(* ===== verification/StateMachine.v ===== *)
(** * Replicated state machine with exactly-once semantics

    src/raft/node/state_machine_wrapper.{h,cpp}: [ExactlyOnceStateMachine]
    wraps the user's [IStateMachine] (src/raft/node/node.h) and remembers, for
    every client, the identifier of its last request and the response to it. *)

From S2P Require Import Prelude.

Local Open Scope Z_scope.

(** [google::protobuf::Any] is generated code: a type with a default value
    (the value of a freshly constructed message). *)
Class AnyMessage := {
  Any : Type;
  any_default : Any;
}.

(** The interface [IStateMachine]: the program calls [Apply] on an object it
    is given; [sm_state] is the state of that object. *)
Class IStateMachine `{AnyMessage} := {
  sm_state : Type;
  sm_Apply : Any → sm_state → Any * sm_state;
}.

Section machine.
Context {AM : AnyMessage} {SM : IStateMachine}.

(** [Request] of src/raft/raft.proto. *)
Record Request : Type := MkRequest {
  request_id : Z;
  client_id : Z;
  command : Any;
}.

Record LastClientData : Type := MkLastClientData {
  response : Any;
  last_request_id : Z;
}.

(** [LastClientData{}]. *)
Definition LastClientData_default : LastClientData := MkLastClientData any_default 0.

Record ExactlyOnceStateMachine : Type := MkExactlyOnce {
  state_machine_ : sm_state;
  clients_last_cmd_id_ : gmap Z LastClientData;
}.

Definition ExactlyOnce_new (state_machine : sm_state) : ExactlyOnceStateMachine :=
  MkExactlyOnce state_machine ∅.

(** [ExactlyOnceStateMachine::Apply]: the entry of the client is created if
    it is missing, also when the request turns out to be a repetition. *)
Definition ExactlyOnce_Apply (request : Request) (m : ExactlyOnceStateMachine)
    : Any * ExactlyOnceStateMachine :=
  let clients :=
    match clients_last_cmd_id_ m !! client_id request with
    | Some _ => clients_last_cmd_id_ m
    | None => <[client_id request := LastClientData_default]> (clients_last_cmd_id_ m)
    end in
  let last_data := default LastClientData_default (clients !! client_id request) in
  if decide (last_request_id last_data = request_id request) then
    (response last_data, MkExactlyOnce (state_machine_ m) clients)
  else
    let '(result, sm) := sm_Apply (command request) (state_machine_ m) in
    (result,
     MkExactlyOnce sm
       (<[client_id request := MkLastClientData result (request_id request)]> clients)).

(** Applying a list of requests, responses in order. *)
Fixpoint apply_all (rs : list Request) (m : ExactlyOnceStateMachine)
    : list Any * ExactlyOnceStateMachine :=
  match rs with
  | [] => ([], m)
  | r :: rs =>
      let '(a, m) := ExactlyOnce_Apply r m in
      let '(out, m) := apply_all rs m in
      (a :: out, m)
  end.

(** ** Specification

    The requests that reach the wrapped machine, given the identifier each
    client used last ([0] for a client that has not been seen). *)
Fixpoint effective (last : gmap Z Z) (rs : list Request) : list Request :=
  match rs with
  | [] => []
  | r :: rs =>
      if decide (default 0 (last !! client_id r) = request_id r) then effective last rs
      else r :: effective (<[client_id r := request_id r]> last) rs
  end.

Fixpoint run (rs : list Request) (s : sm_state) : sm_state :=
  match rs with
  | [] => s
  | r :: rs => run rs (sm_Apply (command r) s).2
  end.

Definition last_ids (m : ExactlyOnceStateMachine) : gmap Z Z :=
  last_request_id <$> clients_last_cmd_id_ m.

Definition request_key (r : Request) : Z * Z := (client_id r, request_id r).

(** A client that only repeats its latest request, and never uses the
    identifier [0]: between two occurrences of a request there is no other
    request of the same client. *)
Fixpoint sequential (rs : list Request) : Prop :=
  match rs with
  | [] => True
  | r :: rs =>
      request_id r ≠ 0 ∧
      (∀ mid r' rest, rs = mid ++ r' :: rest →
         request_key r' = request_key r →
         ∀ q, q ∈ mid → client_id q = client_id r → request_id q = request_id r) ∧
      sequential rs
  end.

Lemma apply_all_app rs1 rs2 m :
  apply_all (rs1 ++ rs2) m =
    let '(o1, m1) := apply_all rs1 m in
    let '(o2, m2) := apply_all rs2 m1 in (o1 ++ o2, m2).
Proof.
  revert m. induction rs1 as [|r rs1 IH]; intros m; simpl.
  - by destruct (apply_all rs2 m).
  - destruct (ExactlyOnce_Apply r m) as [a m']. rewrite IH.
    destruct (apply_all rs1 m') as [o1 m1]. by destruct (apply_all rs2 m1).
Qed.

(** One application, seen from the last identifiers: the wrapped machine
    moves exactly when the identifier differs from the remembered one. *)
Lemma Apply_spec r m :
  let '(a, m') := ExactlyOnce_Apply r m in
  if decide (default 0 (last_ids m !! client_id r) = request_id r) then
    state_machine_ m' = state_machine_ m ∧
    (∀ c, default 0 (last_ids m' !! c) = default 0 (last_ids m !! c))
  else
    state_machine_ m' = (sm_Apply (command r) (state_machine_ m)).2 ∧
    a = (sm_Apply (command r) (state_machine_ m)).1 ∧
    (∀ c, default 0 (last_ids m' !! c) =
          default 0 (<[client_id r := request_id r]> (last_ids m) !! c)).
Proof.
  unfold ExactlyOnce_Apply, last_ids. rewrite lookup_fmap.
  destruct (clients_last_cmd_id_ m !! client_id r) as [d|] eqn:Hd; simpl.
  - rewrite Hd; simpl. case_decide; simpl.
    + done.
    + destruct (sm_Apply _ _) as [res sm]; simpl. split_and!; [done..|].
      intros c. by rewrite fmap_insert.
  - rewrite lookup_insert_eq; simpl. case_decide; simpl.
    + split; [done|]. intros c. rewrite fmap_insert, lookup_insert.
      case_decide; [subst|done]. by rewrite lookup_fmap, Hd.
    + destruct (sm_Apply _ _) as [res sm]; simpl. split_and!; [done..|].
      intros c. by rewrite insert_insert_eq, fmap_insert.
Qed.

Lemma effective_ext last1 last2 rs :
  (∀ c, default 0 (last1 !! c) = default 0 (last2 !! c)) →
  effective last1 rs = effective last2 rs.
Proof.
  revert last1 last2. induction rs as [|r rs IH]; intros l1 l2 Hext; [done|].
  simpl. rewrite Hext. case_decide; [by apply IH|]. f_equal. apply IH.
  intros c. rewrite !lookup_insert. by case_decide.
Qed.

Lemma apply_all_state rs m :
  state_machine_ (apply_all rs m).2 = run (effective (last_ids m) rs) (state_machine_ m).
Proof.
  revert m. induction rs as [|r rs IH]; intros m; [done|].
  simpl. pose proof (Apply_spec r m) as Hspec.
  destruct (ExactlyOnce_Apply r m) as [a m']. specialize (IH m').
  destruct (apply_all rs m') as [out m'']. simpl in *. rewrite IH.
  case_decide; simpl.
  - destruct Hspec as [-> Hl]. f_equal. by apply effective_ext.
  - destruct Hspec as (-> & _ & Hl). f_equal. by apply effective_ext.
Qed.

(** Effective requests of a client are never remembered ones, as long as
    the client is sequential: after [k] has been applied, [k] is either
    still the last request of the client or does not occur any more. *)
Definition settled (last : gmap Z Z) (k : Z * Z) (rs : list Request) : Prop :=
  default 0 (last !! k.1) = k.2 ∧
    (∀ mid r' rest, rs = mid ++ r' :: rest → request_key r' = k →
       ∀ q, q ∈ mid → client_id q = k.1 → request_id q = k.2) ∨
  (∀ r', r' ∈ rs → request_key r' ≠ k).

Lemma settled_not_effective last k rs :
  settled last k rs → k ∉ (request_key <$> effective last rs).
Proof.
  revert last. induction rs as [|r rs IH]; intros last Hs; simpl; [set_solver|].
  destruct Hs as [[Hlast Hmid]|Hnone].
  - case_decide as Hrem.
    + apply IH. left. split; [done|]. intros mid r' rest Heq Hk q Hq Hc.
      apply (Hmid (r :: mid) r' rest); [by rewrite Heq|done|by right|done].
    + rewrite fmap_cons, not_elem_of_cons. split.
      { intros ->. by simpl in Hlast. }
      apply IH. destruct (decide (client_id r = k.1)) as [Hc|Hc].
      * right. intros r' Hr' Hk. apply list_elem_of_split in Hr' as (mid & rest & Heq).
        apply Hrem. rewrite Hc, Hlast. symmetry.
        apply (Hmid (r :: mid) r' rest); [by rewrite Heq|done|by left|done].
      * left. split.
        { by rewrite lookup_insert_ne. }
        intros mid r' rest Heq Hk q Hq Hcq.
        apply (Hmid (r :: mid) r' rest); [by rewrite Heq|done|by right|done].
  - case_decide; simpl.
    + apply IH. right. intros r' Hr'. apply Hnone. by right.
    + rewrite not_elem_of_cons. split.
      * intros Heq. by apply (Hnone r); [left|].
      * apply IH. right. intros r' Hr'. apply Hnone. by right.
Qed.

Lemma effective_NoDup last rs :
  sequential rs → NoDup (request_key <$> effective last rs).
Proof.
  revert last. induction rs as [|r rs IH]; intros last Hseq; simpl; [constructor|].
  destruct Hseq as (Hnz & Hmid & Hseq). case_decide; [by apply IH|].
  rewrite fmap_cons. constructor; [|by apply IH].
  apply settled_not_effective. left. split.
  - simpl. by rewrite lookup_insert_eq.
  - exact Hmid.
Qed.

Lemma effective_complete last rs r :
  r ∈ rs →
  request_key r ∈ (request_key <$> effective last rs) ∨
  default 0 (last !! client_id r) = request_id r.
Proof.
  revert last. induction rs as [|r0 rs IH]; intros last; [by rewrite elem_of_nil|].
  rewrite elem_of_cons. intros [<-|Hin]; simpl.
  - case_decide as Hd; [by right|]. left. rewrite fmap_cons. left.
  - case_decide as Hd; [by apply IH|].
    destruct (IH (<[client_id r0 := request_id r0]> last) Hin) as [Hl|Hr].
    + left. rewrite fmap_cons. by right.
    + rewrite lookup_insert in Hr. case_decide as Hc.
      * left. rewrite fmap_cons. simpl in Hr.
        replace (request_key r) with (request_key r0); [left|].
        unfold request_key. by rewrite Hc, Hr.
      * by right.
Qed.
End machine.

(** A machine over integers used by the witnesses: the state is the list of
    commands applied so far, the response to a command is its position. *)
Module TestMachine.
#[export] Instance test_any : AnyMessage := {| Any := Z; any_default := -1 |}.

#[export] Instance test_machine : IStateMachine := {|
  sm_state := list Z;
  sm_Apply c s := (Z.of_nat (length s), s ++ [c]);
|}.

Definition req (client id c : Z) : Request := MkRequest id client c.
Definition init : sm_state := @nil Z.
End TestMachine.

(** [C15] Exactly-once execution: whatever requests the log delivers, if every
    client repeats only its latest request and never uses the identifier 0,
    then the wrapped state machine has executed a subsequence of the delivered
    requests in which every request of the log occurs exactly once. *)
Theorem exactly_once {AM : AnyMessage} {SM : IStateMachine} (rs : list Request) (sm : sm_state) :
  sequential rs →
  ∃ applied,
    state_machine_ (apply_all rs (ExactlyOnce_new sm)).2 = run applied sm ∧
    NoDup (request_key <$> applied) ∧
    (∀ r, r ∈ rs → request_key r ∈ (request_key <$> applied)) ∧
    applied `sublist_of` rs.
Proof.
  intros Hseq. exists (effective ∅ rs). split_and!.
  - rewrite apply_all_state. unfold last_ids. simpl. by rewrite fmap_empty.
  - by apply effective_NoDup.
  - intros r Hr. destruct (effective_complete ∅ rs r Hr) as [|Hz]; [done|].
    rewrite lookup_empty in Hz. exfalso. revert r Hr Hz.
    induction rs as [|r0 rs IH]; intros r; [by rewrite elem_of_nil|].
    destruct Hseq as (Hnz & _ & Hseq). rewrite elem_of_cons. intros [->|Hin] Hz; [done|].
    by apply (IH Hseq r).
  - generalize (∅ : gmap Z Z). clear. induction rs as [|r rs IH]; intros last; simpl; [done|].
    case_decide; [by apply sublist_cons|by apply sublist_skip].
Qed.

Lemma exactly_once_witness :
  sequential [TestMachine.req 1 7 10; TestMachine.req 2 7 20; TestMachine.req 1 7 10] ∧
  ∃ applied,
    state_machine_ (apply_all
      [TestMachine.req 1 7 10; TestMachine.req 2 7 20; TestMachine.req 1 7 10]
      (ExactlyOnce_new TestMachine.init)).2 = run applied TestMachine.init ∧
    NoDup (request_key <$> applied).
Proof.
  assert (Hseq : sequential
    [TestMachine.req 1 7 10; TestMachine.req 2 7 20; TestMachine.req 1 7 10]).
  { simpl. split_and!; try done.
    - intros mid r' rest Heq Hk q Hq Hc.
      destruct mid as [|a [|b [|c mid]]]; simplify_eq/=; try set_solver.
    - intros mid r' rest Heq Hk q Hq Hc. destruct mid as [|a [|b mid]]; simplify_eq/=; set_solver.
    - intros mid r' rest Heq. destruct mid; simplify_eq/=. }
  split; [exact Hseq|].
  destruct (exactly_once _ TestMachine.init Hseq) as (applied & H1 & H2 & _ & _). eauto.
Defined.

(** The two ways the wrapper departs from exactly-once execution when a
    client is not sequential: the first request of a client with identifier 0
    is answered with a default response and never executed, and a request
    repeated after a later request of the same client is executed again. *)
Theorem exactly_once_limits {AM : AnyMessage} {SM : IStateMachine} (m : ExactlyOnceStateMachine) (c : Z)
    (a b : Any) (i j : Z) :
  clients_last_cmd_id_ m !! c = None →
  i ≠ 0 → j ≠ 0 → i ≠ j →
  (ExactlyOnce_Apply (MkRequest 0 c a) m).1 = any_default ∧
  state_machine_ (ExactlyOnce_Apply (MkRequest 0 c a) m).2 = state_machine_ m ∧
  state_machine_ (apply_all [MkRequest i c a; MkRequest j c b; MkRequest i c a] m).2 =
    run [MkRequest i c a; MkRequest j c b; MkRequest i c a] (state_machine_ m).
Proof.
  intros Hnew Hi Hj Hij.
  assert (Happ : state_machine_ (ExactlyOnce_Apply (MkRequest 0 c a) m).2 = state_machine_ m ∧
                 (ExactlyOnce_Apply (MkRequest 0 c a) m).1 = any_default).
  { unfold ExactlyOnce_Apply. simpl. rewrite Hnew, lookup_insert_eq. by simpl. }
  split_and!; [apply Happ..|].
  rewrite apply_all_state. f_equal. unfold last_ids. simpl.
  rewrite lookup_fmap, Hnew. simpl. rewrite decide_False by done.
  rewrite lookup_insert_eq. simpl. rewrite decide_False by done.
  rewrite lookup_insert_eq. simpl. by rewrite decide_False by done.
Qed.

Lemma exactly_once_limits_witness :
  state_machine_ (apply_all
    [TestMachine.req 1 7 10; TestMachine.req 1 8 20; TestMachine.req 1 7 10]
    (ExactlyOnce_new TestMachine.init)).2 = [10; 20; 10].
Proof.
  destruct (exactly_once_limits (ExactlyOnce_new TestMachine.init) 1 10 20 7 8) as (_ & _ & Heq);
    [reflexivity|lia|lia|lia|].
  exact Heq.
Defined.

• • • • • • •

WORK TO BE COMPLETED:
From the entries above, copy every line where the word "Record" shows up.

OUTPUT OF THE EXERCISE:
Record Request : Type := MkRequest {
Record LastClientData : Type := MkLastClientData {
Record ExactlyOnceStateMachine : Type := MkExactlyOnce {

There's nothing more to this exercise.